The ministry is considering options
Henriksson said holding large home polls because of the quarantine of the coronavirus could prove overwhelming for municipalities. He also asked for a distinction to be made between quarantines due to confirmed infection and quarantines caused by possible exposure.
"If you are quarantined for a coronavirus infection, we will have a challenge to find ways to deal with the situation, and this is still being considered. But if you have been quarantined because you have been exposed to the virus, you can go for a coronavirus test and after getting a negative result you can go to the polls. In this way, we try to find solutions in a good and healthy way," the minister said.
Henriksson also rejected the criticism that his ministry officials were not sufficiently prepared for the coronavir-era elections. He said online and postal voting options were being explored and evaluated, but there wouldn’t have been enough time to make such big changes.
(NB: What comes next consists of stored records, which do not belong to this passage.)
(** * AR-tools notebooks: the DSR/CSTR demonstration and the bounding
    hyperplane demonstration

    A shallow embedding of the code cells of the two notebooks

    - "The connection between DSRs and CSTRs" (module [DSR] below), and
    - "Bounding hyperplane demo" (module [Hyperplane] below),

    together with the properties the specification states about them.

    Numbers.  The notebooks compute with numpy's float64.  The code is
    embedded once, over an abstract scalar type with the arithmetic
    operators the cells use ([Scalar]), and is instantiated with
    - IEEE binary64 (the kernel's primitive floats), on which the cells run
      as they do in Python,
    - the canonical rationals [Qc], exact and executable, and
    - the real numbers [R], exact, with the logarithm and the power
      function the time grids need.
    A property that only follows the data flow of a cell is proved for every
    scalar type, binary64 included.  A property that rests on algebra
    (0 * x = 0, x - x = 0) is proved for every scalar type with these laws
    ([ExactArith]); binary64 is not one of them (NaN, infinities, signed
    zeros, rounding).

    External routines.  [newton_krylov], [odeint], matplotlib and the
    [artools] module are not part of the notebooks.  A cell is embedded as a
    [script]: the sequence of calls it makes to such routines, each with the
    arguments the cell hands over, and what it does with the value that
    comes back.  [run] plays a script against an environment that answers
    the calls; an answer is a value (possibly with warnings written to
    stderr) or a raised exception.  Arrays are values: a routine does not
    write into an array it is handed, so [cstr_cf], which the locus cell
    also passes as the first guess ([c_guess = cstr_cf]), stays the feed. *)

From Stdlib Require Import String Bool ZArith QArith Qcanon Reals Lra Lia.
From Stdlib Require Import Floats Uint63 List.
Import ListNotations.

(* ================================================================== *)
(** ** Scalars *)

(** The arithmetic a cell applies to one float: decimal literals, [+], [-],
    [*] and unary minus. *)
Class Scalar (A : Type) : Type := {
  lit : Q -> A;
  add : A -> A -> A;
  sub : A -> A -> A;
  mul : A -> A -> A;
  neg : A -> A
}.

Declare Scope num_scope.
Delimit Scope num_scope with num.
Notation "x + y" := (add x y) : num_scope.
Notation "x - y" := (sub x y) : num_scope.
Notation "x * y" := (mul x y) : num_scope.
Notation "- x" := (neg x) : num_scope.

(** [x ** n] for a literal exponent [n], as repeated multiplication: exact
    over the reals and the rationals.  On binary64 a numpy scalar is raised
    to a power by the C library's [pow], whose result can differ from the
    rounded product in the last bit; the statements on binary64 below hold
    for whatever value a rate has, and none rests on the value of a
    square. *)
Fixpoint power {A} `{Scalar A} (x : A) (n : nat) : A :=
  match n with
  | O => lit 1
  | S O => x
  | S m => mul x (power x m)
  end.
Notation "x ** n" := (power x n) (at level 30, right associativity) : num_scope.

(** The laws of exact arithmetic that the algebraic properties use.  They
    hold in every ring. *)
Class ExactArith (A : Type) `{Scalar A} : Prop := {
  add_zero_r : forall x : A, add x (lit 0) = x;
  mul_zero_l : forall x : A, mul (lit 0) x = lit 0;
  mul_zero_r : forall x : A, mul x (lit 0) = lit 0;
  sub_diag   : forall x : A, sub x x = lit 0
}.

(** What the cells use of numpy beyond arithmetic: [sp.log10] and
    [sp.logspace(start, stop, num)]. *)
Class Numpy (A : Type) : Type := {
  log10 : A -> A;
  logspace : A -> A -> nat -> list A
}.

(* ------------------------------------------------------------------ *)
(** *** The real numbers *)

#[export] Instance R_Scalar : Scalar R := {
  lit := Q2R;
  add := Rplus;
  sub := Rminus;
  mul := Rmult;
  neg := Ropp
}.

(** Modelled from the spec: [sp.log10] is a library routine, not part of the
    repository; on a positive real it is the base-10 logarithm. *)
Definition Rlog10 (x : R) : R := (ln x / ln 10)%R.

(** Modelled from the spec: the exponents of a logarithmically spaced grid,
    [num] evenly spaced samples [start + i * (stop - start) / (num - 1)]
    from [start] to [stop]. *)
Definition Rlinspace (start stop : R) (num : nat) : list R :=
  map (fun i : nat => (start + INR i * ((stop - start) / INR (num - 1)))%R)
      (seq 0 num).

(** Modelled from the spec: [sp.logspace(start, stop, num)] is a library
    routine, not part of the repository; it returns [num] values spaced
    evenly on a log scale ("logarithmically spaced") from [10 ** start] to
    [10 ** stop]. *)
Definition Rlogspace (start stop : R) (num : nat) : list R :=
  map (Rpower 10) (Rlinspace start stop num).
"There are many other dangers associated with online voting. We want to keep the elections credible in Finland. According to reports, online voting is difficult to do safely and there was no desire to go for it [as an option]," Henriksson said.
The introduction of vaccinations can offer hope
The turnout in the 2017 municipal elections was 58.8 percent.
Currently, most people aged 70-80 have not yet received a coronavirus vaccine.
Henriksson said he hoped the introduction of vaccinations had progressed by 18 April to such an extent that no age group sees voting as a potential health risk.
"I don’t want to rule out anything at this point. We have agreed that this decision will be made during February, and then we will see what the conclusion is. I will continue, like all other party leaders, assuming that the election is held," Henriksson said.